Page MenuHomePhabricator

detectCopiedCode has some kind of explosive runtime behavior on large diffs
Closed, ResolvedPublic

Description

See IRC. We should disable this for diffs over a certain number of changes or something like that, since a ~50MB diff took more than 2 hours to process.

Event Timeline

epriestley raised the priority of this task from to Normal.
epriestley updated the task description. (Show Details)
epriestley added a project: Differential.

I believe D9178 fixes this:

  • You can support that theory by checking if the diff for the offending revision contains a large number of identical lines.
  • You can confirm that theory by retrying the reparse.php --message ... command after D9178 lands, and seeing if it exits in fewer than 2 hours.

The file itself certainly does:

$ git show c84da7041b1199f051d041ca2cc86f3736e0898b:crowdin_data.pickle | sort | uniq -c | sort -n | tail
   4612 Vlearn.math.cc-eighth-grade-math.exercises
   4674 Vlearn.math.cc-sixth-grade-math.exercises
   4863 Vlearn.math.calculus.exercises
   4944 Vlearn.math.cc-seventh-grade-math.exercises
   6181 Vlearn.math.early-math.exercises
   7603 Vlearn.math.algebra.exercises
   8504 Vlearn.math.trigonometry.exercises
  54731 sg13
  57871 g11
 108380 g2

Not sure if there's something special I need to do to make reparse.php --message be slow again; P1148 shows its current (fast) output. The diffusion page for that commit says "Still Importing...".

If --message worked, do:

./scripts/repository/reparse.php --change --owners --herald --force rGTWc84da7041b1199f051d041ca2cc86f3736e0898b

...and you should be good to go. That transcript looks like it didn't try to update the revision this time (just skipping all the work), but ehh whatever.

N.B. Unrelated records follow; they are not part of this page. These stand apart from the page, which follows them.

(** * easyterm.commandlineopt: the command-line option parser

    A shallow embedding of [command_line_options] and [match_any_word]
    (src/easyterm/commandlineopt.py) with the properties of the parser
    stated and proved over it.

    Conventions of the embedding.
    - Python [str] values are Rocq strings, one [ascii] per code point
      (code points 0..255).
    - Python dicts keyed by strings are insertion-ordered association
      lists ([dict]); [dset] is [d[k] = v], [dget] is the raw lookup and
      [getitem] is [CommandLineOptions.__getitem__] (absent key: [None]).
    - Python [list] objects live in a store of list objects addressed by
      locations; a value of type list is a reference [VList l].
    - The structures owned by the caller ([default_opt], [synonyms],
      [positional_keys], [tolerated_regexp]) and [sys.argv] are cells of
      the program state [Store]; the function reads and updates them
      there, so that aliasing with the caller is explicit.
    - [int(s)], [float(s)], [str(x)] and [re.compile(w).search(s)] belong
      to the Python runtime, not to this repository: they are the fields
      of the class [PyRuntime]. *)

From Stdlib Require Import ZArith Ascii String List Bool Lia.
From Stdlib Require Import DecimalString DecimalZ DecimalPos DecimalFacts.
From stdpp Require Import base option list strings gmap.
From stdpp Require Import sorting.

Open Scope string_scope.
Open Scope list_scope.
Open Scope nat_scope.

Sorry if I was unclear -- that paste is the result of running without your new patch so it should still be slow (but isn't). Is it easy to make it redo the work? Running with --change (again, without D9178) completes quickly and gets rid of the "Still importing..." message.

I don't think there's an easy way: you have to go find the corresponding Differential revision, reopen it, and then probably manually remove the link between the revision and the commit in the database (and I'm not 100% sure that's sufficient). I can't think of an easy way to get back into this code, offhand.